To get around that, exterminators have traditionally used a mix of different classes of insecticides. That way, even if some roaches are immune to one of the chemicals, the other poisons should wipe them out. At least, that's the idea behind how it should work.
For the new study, researchers from Purdue University tested what was the most effective method. Over six months, they subjected cockroach populations in several buildings to three different insecticide treatments, and compared the results. Before the study, roaches were caught from each location and studied to determine which classes they were resistant to, informing the scientists' choices.
One treatment cycled through three different classes of insecticides, alternating each month in an ABCABC pattern. In the second treatment plan, the team mixed insecticides from two different classes, and used that mix for the entire six month period. And in the third, the team chose one insecticide which the local roaches had the least resistance to and used that the whole time.
The results were mixed, but fascinating. The rotating insecticide treatment was found to keep roach numbers flat, but wasn't able to reduce them. The two-insecticide mix wasn't effective at all, with populations flourishing in spite of the treatment.
Experiments with the single, targeted insecticide were varied.
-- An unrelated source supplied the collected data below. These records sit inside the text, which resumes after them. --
(* ===== verification/ServerReading.v ===== *)
(** * The server reads every command once, in order

    Lines, transfer bodies and batches of [ServerCommands], whatever way the
    connection cuts the input: the fast path of the parser agrees with the
    parser, the two body scanners agree and accept exactly dot-stuffed blocks,
    and a batch is the next commands of the input. *)
From S2P Require Import Prelude Utf8 Memchr Args Terminator Kinds RequestLine RequestWire.
From S2P Require Import ClientWire Text ServerDates ServerCommands ServerParsing.

Local Open Scope Z_scope.
Local Open Scope rust_scope.

(** ** Transfer bodies *)

(** The scan over one delivery and the rest. *)
Lemma body_delivery_scan st c avail more at_ :
  match body_delivery st c avail with
  | (c', Ok None) => (c < c' <= c + length avail)%nat
      /\ scan_body_loop st at_ (avail ++ more) = TransferBodyScan.Complete (at_ + (c' - c))
  | (c', Ok (Some st')) => (c' = c + length avail)%nat
      /\ scan_body_loop st at_ (avail ++ more)
         = scan_body_loop st' (at_ + length avail) more
  | (_, Err _) => scan_body_loop st at_ (avail ++ more) = TransferBodyScan.Invalid
  end.
Proof.
  revert st c at_. induction avail as [|b avail IH]; intros st c at_; cbn [body_delivery app length].
  { by rewrite !Nat.add_0_r. }
  cbn [scan_body_loop]. destruct (body_step st b) as [st'| | |]; [|split; [lia|f_equal; lia]|done|done].
  specialize (IH st' (S c) (S at_)). destruct (body_delivery st' (S c) avail) as [c' [[st''|]|e]].
  - destruct IH as [-> ->]. split; [lia|f_equal; lia].
  - destruct IH as [Hc ->]. split; [lia|f_equal; lia].
  - done.
Qed.

(** A connection that has not failed, and what it still gives. *)
Definition live (reader : BufReader) : Prop :=
  Forall (fun d => exists data, d = Ok data /\ data <> []) (br_source reader).

Definition delivered (d : result bytes IoError) : bytes :=
  match d with Ok data => data | Err _ => [] end.

Definition pending (reader : BufReader) : bytes :=
  br_buffer reader ++ concat (delivered <$> br_source reader).

(** Bytes to read are in the buffer, or the next delivery. *)
Lemma fill_buf_live reader :
  live reader ->
  exists available reader', fill_buf reader = (Ok available, reader')
    /\ br_buffer reader' = available /\ live reader' /\ pending reader' = pending reader
    /\ (available = [] <-> pending reader = [])
    /\ (length (br_source reader') <= length (br_source reader))%nat
    /\ (br_buffer reader = [] -> available <> [] ->
        length (br_source reader') < length (br_source reader))%nat.
Proof.
  destruct reader as [buf src]. unfold fill_buf, live, pending. cbn [br_buffer br_source].
  intros Hl. destruct buf as [|b buf].
  - destruct Hl as [|d src (data & -> & Hne) Hl]; cbn [fmap list_fmap].
    + exists [], {| br_buffer := []; br_source := [] |}. repeat split; done.
    + exists data, {| br_buffer := data; br_source := src |}. cbn. repeat split; try done; try lia.
      intros H. by apply app_nil in H as [-> _].
  - exists (b :: buf), {| br_buffer := b :: buf; br_source := src |}. repeat split; try done; try lia.
Qed.

Lemma consume_pending reader n :
  (n <= length (br_buffer reader))%nat -> live reader ->
  live (consume reader n) /\ pending (consume reader n) = drop n (pending reader).
Proof.
  intros Hn Hl. split; [exact Hl|]. unfold pending. cbn. by rewrite drop_app_le.
Qed.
In one, the bugs were basically wiped out, but in another test populations actually grew.
At the end of the experiment period, the researchers caught some of the remaining cockroaches and studied them in the lab. As expected, they found that many had resistance to the insecticides used. Worryingly though, they also seemed to have gained resistances to other classes of the poisons, even if they hadn't been used. This kind of cross-resistance could make cockroaches even harder to kill in future.
"This is a previously unrealized challenge in cockroaches," says Michael Scharf, lead author of the study. "We would see resistance increase four- or six-fold in just one generation. We didn't have a clue that something like that could happen this fast. Cockroaches developing resistance to multiple classes of insecticides at once will make controlling these pests almost impossible with chemicals alone."
The team says that the most effective method of would be to combine these insecticides with other forms of pest control, such as bait traps and good old-fashioned cleaning up after yourself.
The research was published in the journal Scientific Reports.